A Gospel for the Poor
Global Social Christianity and the Latin American Evangelical Left
Format:Hardback
Publisher:University of Pennsylvania Press
Published:12th Jul '19
Currently unavailable, and unfortunately no date known when it will be back
A Gospel for the Poor adopts a transnational perspective to tell the story of how a Cold War generation of progressive Latin Americans, including seminal figures such as Ecuadorian René Padilla and Peruvian Samuel Escobar, developed, named, and exported their version of social Christianity to an evolving coalition of global evangelicals.
In 1974, the International Congress on World Evangelization met in Lausanne, Switzerland. Gathering together nearly 2,500 Protestant evangelical leaders from more than 150 countries and 135 denominations, it rivaled Vatican II in terms of its influence. But as David C. Kirkpatrick argues in A Gospel for the Poor, the Lausanne Congress was most influential because, for the first time, theologians from the Global South gained a place at the table of the world's evangelical leadership—bringing their nascent brand of social Christianity with them.

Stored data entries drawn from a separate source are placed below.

(* ===== verification/Exec.v ===== *)
(** Running a program, fs/exec.c: the arguments are gathered in fresh pages,
    the sections of an ELF file are copied into the new address space and the
    pointer tables are built above the stack. *)
From S2P Require Export ReadWrite.
#[local] Open Scope bool_scope.

(** fs/exec.c:30 *)
Definition MAX_ARG_PAGES : Z := 32.

(** include/elf.h:68-84: the header of a file, as its first bytes give it. *)
Record Elf32_Ehdr : Type := {
  e_ident : Z -> Z;
  e_type : Z;
  e_machine : Z;
  e_entry : Z;
  e_shoff : Z;
  e_ehsize : Z;
  e_shentsize : Z;
  e_shnum : Z;
}.
(** include/elf.h:267-279: the header of a section. *)
Record Elf32_Shdr : Type := {
  sh_type : Z;
  sh_addr : Z;
  sh_offset : Z;
  sh_size : Z;
}.
(** fs/exec.c:46-50 *)
Record bin_section : Type := { b_entry : Z; b_size : Z }.

(** fs/exec.c:343: the structure read from the bytes of a block. *)
Definition get_ehdr (d : Z -> Z) : Elf32_Ehdr := {|
  e_ident := d; e_type := le16 d 16; e_machine := le16 d 18; e_entry := le32 d 24;
  e_shoff := le32 d 32; e_ehsize := le16 d 40; e_shentsize := le16 d 46; e_shnum := le16 d 48 |}.
(** fs/exec.c:373-374 *)
Definition get_shdr (d : Z -> Z) (o : Z) : Elf32_Shdr := {|
  sh_type := le32 d (o + 4); sh_addr := le32 d (o + 12); sh_offset := le32 d (o + 16);
  sh_size := le32 d (o + 20) |}.

(** include/elf.h:163 *)
Definition ET_EXEC : Z := 2.
(** include/elf.h:177 *)
Definition EM_386 : Z := 3.
(** include/elf.h:315 *)
Definition SHT_PROGBITS : Z := 1.
(** include/elf.h:322 *)
Definition SHT_NOBITS : Z := 8.

Section exec.
Context `{Machine}.

(** [if (bh) brelse(bh);] *)
Definition brelse_opt (bh : ptr) : K unit :=
  match bh with None => mret tt | Some bh => brelse (Some bh) end.

(** fs/exec.c:33-46: [size/4] words from the data of a buffer, at [from], to
    user memory. *)
Definition cp_block (bh from to size : Z) : K unit :=
  for_ 0 (Z.to_nat (4 * Z.quot size 4)) (fun i =>
    b ← getb bh; put_fs_byte (b_data b (from + i)) (to + i)).

(** [while (get_fs_byte(p++));]: the address past the string at [p]. *)
Definition skip_string (p : Z) : K Z :=
  loop fuel (fun p => c ← get_fs_byte p; mret (if nz c then inl (p + 1) else inr (p + 1))) p.

(** fs/exec.c:79-87: the pointers to [n] strings, the first at [p], are stored
    from [v] on, and a null pointer after them. *)
Definition put_pointers (n p v : Z) : K Z :=
  '(p, v) ← loop (S (Z.to_nat n)) (fun '(n, p, v) =>
    if n >? 0 then
      put_fs_long p v;;
      p ← skip_string p;
      mret (inl (n - 1, p, v + 4))
    else mret (inr (p, v))) (n, p, v);
  put_fs_long 0 v;;
  mret p.

(** fs/exec.c:66-90 *)
Definition create_tables (p argc envc : Z) : K Z :=
  let sp := Z.land 0xfffffffc p in
  let sp := u32 (sp - 4 * (envc + 1)) in
  let envp := sp in
  let sp := u32 (sp - 4 * (argc + 1)) in
  let argv := sp in
  let sp := u32 (sp - 4) in
  put_fs_long argc sp;;
  p ← put_pointers argc p argv;
  put_pointers envc p envp;;
  mret sp.

(** fs/exec.c:96-106 *)
Definition count (argv : Z) : K Z :=
  if nz argv then
    loop fuel (fun '(i, tmp) =>
      v ← get_fs_long tmp;
      mret (if nz v then inl (i + 1, tmp + 4) else inr i)) (0, argv)
  else mret 0.

(** fs/exec.c:132-137: the pages from [i] to the top that are not there yet;
    [None] when memory runs out. *)
Definition arg_pages (i : Z) (page : Z -> Z) : K ((Z -> Z) * bool) :=
  loop 33 (fun '(i, page) =>
    if (i <? MAX_ARG_PAGES) && negb (nz (page i)) then
      x ← get_free_page;
      let page := <[i := x]> page in
      if negb (nz x) then mret (inr (page, false)) else mret (inl (i + 1, page))
    else mret (inr (page, true))) (i, page).
(* ===== verification/Entry.v ===== *)
(** The entry points of the kernel: the system call, the timer interrupt, the
    page fault and the delivery of signals (kernel/system_call.s, mm/page.s), the
    table of system calls (include/linux/sys.h), the fault handlers
    (kernel/traps.c), and the initialisation that installs them (kernel/sched.c,
    init/main.c). *)
From S2P Require Export Sys.
#[local] Open Scope bool_scope.

(** ** The frame *)

(** kernel/system_call.s:28-39: what the processor and the entry code leave on the
    kernel stack, and the registers that stay in the processor until [sys_fork]
    pushes them.  All are 32-bit values. *)
Record frame := mk_frame {
  fr_eax : Z; fr_ebx : Z; fr_ecx : Z; fr_edx : Z; fr_fs : Z; fr_es : Z; fr_ds : Z;
  fr_eip : Z; fr_cs : Z; fr_eflags : Z; fr_oldesp : Z; fr_oldss : Z;
  fr_gs : Z; fr_esi : Z; fr_edi : Z; fr_ebp : Z
}.
#[export] Instance frame_eta : Eta frame := fun r =>
  mk_frame (fr_eax r) (fr_ebx r) (fr_ecx r) (fr_edx r) (fr_fs r) (fr_es r) (fr_ds r)
    (fr_eip r) (fr_cs r) (fr_eflags r) (fr_oldesp r) (fr_oldss r)
    (fr_gs r) (fr_esi r) (fr_edi r) (fr_ebp r).

(** A system call as the table has it: it gets the frame, from which C takes its
    arguments, and gives its result; [execve] also changes the frame. *)
Definition handler `{Machine} : Type := frame -> K (Z * frame).

(** The type of a parameter: [int] and [long], or unsigned and pointer. *)
Inductive cty := int | uns.
Definition arg (t : cty) (z : Z) : Z := match t with int => s32 z | uns => z end.

Section entry.
Context `{Machine}.
(** What [fninit] leaves in the floating-point unit. *)
Context (fninit : Z -> Z).

Definition call0 (m : K Z) : handler := fun r => z ← m; mret (z, r).
Definition call1 (t : cty) (f : Z -> K Z) : handler := fun r => call0 (f (arg t (fr_ebx r))) r.
Definition call2 (t u : cty) (f : Z -> Z -> K Z) : handler := fun r =>
  call0 (f (arg t (fr_ebx r)) (arg u (fr_ecx r))) r.
Definition call3 (t u v : cty) (f : Z -> Z -> Z -> K Z) : handler := fun r =>
  call0 (f (arg t (fr_ebx r)) (arg u (fr_ecx r)) (arg v (fr_edx r))) r.
(** A call that only returns a number. *)
Definition const (z : Z) : handler := call0 (mret z).

(** kernel/system_call.s:177-182 *)
Definition sys_execve : handler := fun r =>
  '(z, e) ← do_execve (fr_cs r) (fr_ebx r) (fr_ecx r) (fr_edx r);
  mret (z, match e with
           | Some (ip, sp) => r <| fr_eip := u32 ip |> <| fr_oldesp := u32 sp |>
           | None => r
           end).

(** The stack [copy_process] finds. *)
Definition regs_of (r : frame) : fork_regs :=
  mk_fork_regs (fr_ebp r) (fr_edi r) (fr_esi r) (fr_gs r) (fr_ebx r) (fr_ecx r) (fr_edx r)
    (fr_fs r) (fr_es r) (fr_ds r) (fr_eip r) (fr_cs r) (fr_eflags r) (fr_oldesp r) (fr_oldss r).

(** kernel/system_call.s:185-196 *)
Definition sys_fork : handler := fun r =>
  nr ← find_empty_process;
  if nr <? 0 then mret (nr, r)
  else z ← copy_process fninit nr (regs_of r); mret (z, r).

Leading up to this momentous occasion, after World War II, there emerged in various parts of the world an embryonic yet discernible progressive coalition of thinkers who were embedded in global evangelical organizations and educational institutions such as the InterVarsity Christian Fellowship, the International Fellowship of Evangelical Students, and the International Fellowship of Evangelical Mission Theologians. Within these groups, Latin Americans had an especially strong voice, for they had honed their theology as a religious minority, having defined it against two perceived ideological excesses: Marxist-inflected Catholic liberation theology and the conservative political loyalties of the U.S. Religious Right.
In this context, transnational conversations provoked the rise of progressive evangelical politics, the explosion of Christian mission and relief organizations, and the infusion of social justice into the very mission of evangelicals around the world and across a broad spectrum of denominations. Drawing upon bilingual interviews and archives and personal papers from three continents, Kirkpatrick adopts a transnational perspective to tell the story of how a Cold War generation of progressive Latin Americans, including seminal figures such as Ecuadorian René Padilla and Peruvian Samuel Escobar, developed, named, and exported their version of social Christianity to an evolving coalition of global evangelicals.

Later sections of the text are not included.